Exercise requirements -> Restate word for word the lines of the data below, from the first through the one that has "set (paths := sort_on".
Information: Begin
(** X10: every recorded folder appears in the tree view: a name recorded
    under a non-empty key [k] is reached by the parts of [k.split(os.sep)]
    followed by the name, and the source folder's name recorded under the
    empty key is a top-level entry. *)
Theorem X10_display_shows_recorded (strc : structure) (root k n : string)
    (Hin : In n (names_at strc k)) (Hok : k <> "" \/ n = root) :
  has_path (display_nested_structure strc root)
    (if String.eqb k "" then [n] else app (split_sep k) [n]).
Proof.
  unfold display_nested_structure.
  set (paths := sort_on (fun x => length (split_sep x)) (st_keys strc)).
  assert (Hperm : Permutation paths (st_keys strc)) by apply sort_on_perm.
  destruct (String.eqb_spec k "") as [->|Hne].
  - destruct Hok as [Hk| ->]; [now contradiction Hk|].
    apply nest_paths_keeps; [intros; simpl; lia|].
    unfold names_at in Hin. destruct (st_lookup "" strc) as [[|a l]|]; [destruct Hin| |destruct Hin].
    exists (ND []). split; [|exact I].
    assert (E := get_key_root_only root root (a :: l) []).
    rewrite String.eqb_refl, existsb_eqb_In in E by exact Hin. exact E.
  - apply nest_paths_has; [apply sort_on_sorted| |exact Hne|exact Hin].
    eapply Permutation_in; [symmetry; exact Hperm|]. eapply names_at_in_keys; exact Hin.
Qed.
Information: End
Answer ->
(** X10: every recorded folder appears in the tree view: a name recorded
    under a non-empty key [k] is reached by the parts of [k.split(os.sep)]
    followed by the name, and the source folder's name recorded under the
    empty key is a top-level entry. *)
Theorem X10_display_shows_recorded (strc : structure) (root k n : string)
    (Hin : In n (names_at strc k)) (Hok : k <> "" \/ n = root) :
  has_path (display_nested_structure strc root)
    (if String.eqb k "" then [n] else app (split_sep k) [n]).
Proof.
  unfold display_nested_structure.
  set (paths := sort_on (fun x => length (split_sep x)) (st_keys strc)).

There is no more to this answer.